We designed a very simple game to address both problems.  It would be a quest or task based game, in which students actively engaged with our services and spaces, earning points and rewards as they did so.  The game app would offer tasks to students, verify their progress through multistep tasks by asking users to input alphanumeric codes or by scanning QR codes (which we ended up putting on decals that could be stuck to any flat surface).  Because this was an active game, it seemed natural to target it at mobile devices, so that people could play as they explored.  The mobile marketplace is more or less evenly split between iOS and Android devices, so we knew we wanted the game to be available on both platforms.  This became the core concept for Library Quest.  Library administration gave the idea their blessing and approval to use our technology development budget, around $12,000, to develop the game.  Back up and read that sentence over if you need to, and yes, that entire budget was for one mobile app.  The expense of building apps is the first thing to wrap your mind around if you want to create one.  While people often think of apps as somehow being smaller and simpler than desktop programs, the reality is very different.

IMG_0101

The main game screen. We found a tabbed view worked best, with quests that are available in one tab, quests that have been accepted but not completed in another, and finished quests in the third.

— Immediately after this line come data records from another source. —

(** ** The constructor on the name of a dataset *)

(** C10 as stated fails: Boston is recognized, and with a split of 1.5,
    which the split routine rejects, the constructor raises and the name
    is never set. *)
Lemma dataset_name_without_name_counterexample :
  lower "Boston" = "boston"
  /\ exists w',
       DataManager.DataManager Z nat Fixture.split Fixture.boston Fixture.diabetes
         (VStr "Boston") VNone (VFloat (3 # 2)) VNone VNone Fixture.empty_world
       = (Raise (ValueError "test_size"), w')
       /\ attr w' 0 "name" = None
       /\ array_at w' (VRef 1) = Some (NdItems [1; 2; 3]%Z).
Proof.
  split; [reflexivity |]. eexists.
  split; [vm_compute; reflexivity |].
  split; vm_compute; reflexivity.
Qed.

(** C10, amended: constructed with a string whose lower-case form is
    boston or diabetes, the constructor loads that dataset and assigns it
    to X and y before it assigns the name.  The assignment of y calls the
    split routine when the split is a float and features and labels have
    equal lengths.  If that call does not raise, the manager holds the
    features and labels of the dataset and has the given string as its
    name; if it raises, the constructor raises the same exception and the
    instance holds the dataset but has no name.  Constructed with any
    other string, the call raises ValueError and the instance is left
    without attributes. *)
Theorem construct_from_dataset_name :
  forall (item Rng : Type)
    (tts : Rng -> value + obj item -> value + obj item -> value -> value ->
           Rng * (exn + (ndarray item * ndarray item * ndarray item * ndarray item)))
    (lb ld : list item * list item)
    (w : world item Rng) (s : string) (y split name rs : value),
    let self := length (heap w) in
    (forall ds : list item * list item,
       (lower s = "boston" /\ ds = lb) \/ (lower s = "diabetes" /\ ds = ld) ->
       (isinstance_float split = true -> length ds.1 = length ds.2 ->
        forall g' e, tts (rng w) (inr (OArray (NdItems ds.1)))
                       (inr (OArray (NdItems ds.2))) split rs <> (g', inl e)) ->
       exists w',
         DataManager.DataManager item Rng tts lb ld (VStr s) y split name rs w
           = (Return self, w')
         /\ attr w' self "name" = Some (VStr s)
         /\ attr w' self "_X" = Some (VRef (self + 1))
         /\ array_at w' (VRef (self + 1)) = Some (NdItems ds.1)
         /\ attr w' self "_y" = Some (VRef (self + 2))
         /\ array_at w' (VRef (self + 2)) = Some (NdItems ds.2))
    /\ (forall (ds : list item * list item) (g' : Rng) (e : exn),
       (lower s = "boston" /\ ds = lb) \/ (lower s = "diabetes" /\ ds = ld) ->
       isinstance_float split = true -> length ds.1 = length ds.2 ->
       tts (rng w) (inr (OArray (NdItems ds.1)))
         (inr (OArray (NdItems ds.2))) split rs = (g', inl e) ->
       DataManager.DataManager item Rng tts lb ld (VStr s) y split name rs w
       = (Raise e,
          World (heap w ++
                 [OInstance (<["_y" := VRef (self + 2)]> (
                             <["_X" := VRef (self + 1)]> (init_attrs ∅ rs split)));
                  OArray (NdItems ds.1); OArray (NdItems ds.2)]) g'))
    /\ (lower s <> "boston" -> lower s <> "diabetes" ->
        DataManager.DataManager item Rng tts lb ld (VStr s) y split name rs w
        = (Raise (ValueError ("'" +:+ s +:+ "' is not a valid dataset")),
           World (heap w ++ [OInstance ∅]) (rng w))).
Proof.
  intros item Rng tts lb ld w s y split name rs self. split; [| split].
  - intros ds Hs Hok.
    assert (Hs' : (lower s = "boston" /\ ds = lb) \/
                  (lower s <> "boston" /\ lower s = "diabetes" /\ ds = ld)).
    { destruct Hs as [[Hb ->] | [Hd ->]]; [left; auto | right].
      repeat split; [rewrite Hd; discriminate | exact Hd]. }
    unfold DataManager.DataManager, bind.
    rewrite alloc_instance. cbv beta iota.
    rewrite (init_loader tts lb ld _ _ _ _ _ s y split name rs ds Hs').
    cbn [length app]. rewrite !Nat.add_0_r.
    set (h := heap w ++ [OInstance ∅]).
    set (ext := [OArray (NdItems ds.1); OArray (NdItems ds.2)]).
    assert (Hself : h !! self = Some (OInstance ∅)) by apply new_self.
    assert (Hh : length h = self + 1).
    { unfold h. rewrite length_app. reflexivity. }
    assert (HlX : (h ++ ext) !! length h = Some (OArray (NdItems ds.1))).
    { apply list_lookup_middle. reflexivity. }
    assert (Hly : (h ++ ext) !! (length h + 1) = Some (OArray (NdItems ds.2))).
    { rewrite lookup_app_r by lia.
      replace (length h + 1 - length h) with 1 by lia. reflexivity. }
    assert (HnX : len_in (h ++ ext) (VRef (length h)) = Some (length ds.1)).
    { cbn [len_in]. rewrite HlX. reflexivity. }
    assert (Hny : len_in (h ++ ext) (VRef (length h + 1)) = Some (length ds.2)).
    { cbn [len_in]. rewrite Hly. reflexivity. }
    assert (Hfinal : forall d ext' (g' : Rng),
              let w' := nf h self d (ext ++ ext') g' in
              d !! "name" = Some (VStr s) ->
              d !! "_X" = Some (VRef (length h)) ->
              d !! "_y" = Some (VRef (length h + 1)) ->
              attr w' self "name" = Some (VStr s)
              /\ attr w' self "_X" = Some (VRef (self + 1))
              /\ array_at w' (VRef (self + 1)) = Some (NdItems ds.1)
              /\ attr w' self "_y" = Some (VRef (self + 2))
              /\ array_at w' (VRef (self + 2)) = Some (NdItems ds.2)).
    { intros d ext' g' w' Hn HX Hy.
      assert (Hw : heap w' !! self = Some (OInstance d)) by (eapply nf_self; eauto).
      assert (Ha : forall l o, (h ++ ext) !! l = Some (@OArray item o) ->
                    array_at w' (VRef l) = Some o).
      { intros l o Hl. unfold array_at, deref.
        unfold w'. rewrite (heap_nf _ _ _ _ _ _ Hself).
        rewrite list_lookup_insert_ne.
        - rewrite app_assoc, lookup_app_l, Hl; [reflexivity |].
          apply lookup_lt_Some in Hl. exact Hl.
        - intros <-. apply lookup_lt_Some in Hself as Hlt.
          rewrite lookup_app_l, Hself in Hl by exact Hlt. discriminate. }
      unfold attr. rewrite Hw, Hn, HX, Hy, Hh.
      replace (self + 1 + 1) with (self + 2) by lia.
      repeat split; try reflexivity.
      - apply Ha. rewrite <- Hh. exact HlX.
      - apply Ha. replace (self + 2) with (length h + 1) by lia. exact Hly. }
    destruct (isinstance_float split) eqn:Hf.
    + destruct (decide (length ds.1 = length ds.2)) as [Heq | Hne].
      * destruct (tts (rng w) (inr (OArray (NdItems ds.1)))
                    (inr (OArray (NdItems ds.2))) split rs)
          as [g' [err | [[[a b] c] e]]] eqn:Ht.
        { exfalso. eapply Hok; [reflexivity | exact Heq | reflexivity]. }
        erewrite (init_run tts lb ld h self ∅ ∅ ext (rng w)
                    (VRef (length h)) (VRef (length h + 1)) split (VStr s) rs
                    (length ds.1) g' a b c e Hself eq_refl).
        -- cbv beta iota. unfold ret. eexists. split; [reflexivity |].
           apply Hfinal; unfold with_split, init_attrs; by simplify_map_eq.
        -- repeat split; try assumption; try discriminate. rewrite Heq. exact Hny.
        -- unfold deref. rewrite HlX, Hly. exact Ht.
      * erewrite (init_skip tts lb ld h self ∅ ∅ ext (rng w)
                    (VRef (length h)) (VRef (length h + 1)) split (VStr s) rs
                    Hself eq_refl).
        -- cbv beta iota. unfold ret. eexists. split; [reflexivity |].
           rewrite <- (app_nil_r ext).
           apply Hfinal; unfold init_attrs; by simplify_map_eq.
        -- right. right. right. eauto.
    + erewrite (init_skip tts lb ld h self ∅ ∅ ext (rng w)
                    (VRef (length h)) (VRef (length h + 1)) split (VStr s) rs
                  Hself eq_refl).
      * cbv beta iota. unfold ret. eexists. split; [reflexivity |].
        rewrite <- (app_nil_r ext).
        apply Hfinal; unfold init_attrs; by simplify_map_eq.
      * left. exact Hf.
  - intros ds g' e Hs Hf Heq Ht.
    assert (Hs' : (lower s = "boston" /\ ds = lb) \/
                  (lower s <> "boston" /\ lower s = "diabetes" /\ ds = ld)).
    { destruct Hs as [[Hb ->] | [Hd ->]]; [left; auto | right].
      repeat split; [rewrite Hd; discriminate | exact Hd]. }
    unfold DataManager.DataManager, bind.
    rewrite alloc_instance. cbv beta iota.
    rewrite (init_loader tts lb ld _ _ _ _ _ s y split name rs ds Hs').
    cbn [length app]. rewrite !Nat.add_0_r.
    set (h := heap w ++ [OInstance ∅]).
    set (ext := [OArray (NdItems ds.1); OArray (NdItems ds.2)]).
    assert (Hself : h !! self = Some (OInstance ∅)) by apply new_self.
    assert (Hh : length h = self + 1).
    { unfold h. rewrite length_app. reflexivity. }
    assert (HlX : (h ++ ext) !! length h = Some (OArray (NdItems ds.1))).
    { apply list_lookup_middle. reflexivity. }
    assert (Hly : (h ++ ext) !! (length h + 1) = Some (OArray (NdItems ds.2))).
    { rewrite lookup_app_r by lia.
      replace (length h + 1 - length h) with 1 by lia. reflexivity. }
    erewrite (init_raise tts lb ld h self ∅ ∅ ext (rng w)
                (VRef (length h)) (VRef (length h + 1)) split (VStr s) rs
                (length ds.1) g' e Hself eq_refl).
    + cbv beta iota. rewrite Hh. replace (self + 1 + 1) with (self + 2) by lia.
      unfold h, self. rewrite nf_new. reflexivity.
    + repeat split; try assumption; try discriminate.
      * cbn [len_in]. rewrite HlX. reflexivity.
      * cbn [len_in]. rewrite Hly, Heq. reflexivity.
    + unfold deref. rewrite HlX, Hly. exact Ht.
  - intros Hb Hd. unfold DataManager.DataManager, bind.
    rewrite alloc_instance. cbv beta iota.
    rewrite (init_invalid tts lb ld _ _ _ _ _ s y split name rs Hb Hd).
    rewrite nf_new. reflexivity.
Qed.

We contracted with Yeti CGI, a outside game development firm, to do the coding.  This was essential-app development is complicated and we didn’t have the necessary skills or experience in-house.  If we hadn’t used an outside developer, the game app would never have gotten off the ground.  We had never worked with a game-development company before, and Yeti had never worked with a library, although they had ties to higher education and were enthusiastic about the project.  Working with an outside developer always carries certain risks and advantages, and communication is always an issue.

One thing we could have done more of at this stage was spend time working on game concept and doing paper prototyping of that concept.  In his book Game Design Workshop, author Tracey Fullerton stresses two key components in designing a good game: defining the experience you want the player to have, and doing paper prototyping.  Defining the game experience from the player’s perspective forces the game designer to ask questions about how the game will play that it might not otherwise occur to them to ask.  Will this be a group or a solo experience?  Where will the fun come from?  How will the player negotiate the rules structure of the game?  What choices will they have at what points?  As author Jane McGonigal notes, educational games often fail because they do not put the fun first, which is another way of saying that they haven’t fully thought through the player’s experience.  Everything in the game: rules, rewards, format, etc.  should be shaped from the concept of the experience the designer wants to give the player.  Early concepts can and should be tested with paper prototyping.  It’s a lot easier to change rules structure for a game made with paper, scissors, and glue than with code and developers (and a lot less expensive).  In retrospect, we could have spent more time talking about experience and more time doing paper prototypes before we had Yeti start writing code.  While our game is pretty solid, we may have missed opportunities to be more innovative or provide a stronger gameplay experience.

Concept to conception: Wireframing and Usability Testing

The first few months of development were spent creating, approving, and testing paper wireframes of the interface and art concepts.  While we perhaps should have done more concept prototyping, we did do plenty of usability testing of the game interface as it developed, starting with the paper prototypes and continuing into the initial beta version of the game.  That is certainly something I would recommend that anyone else do as well.  Like a website or anything else that people are expected to use, a mobile app interface needs to be intuitive and conform to user expectations about how it should operate, and just as in website design, the only way to create an interface that does so is to engage in cycles of iterative testing with actual users.  For games, this is particularly important because they are supposed to be fun, and nothing is less fun than struggling with poor interface design.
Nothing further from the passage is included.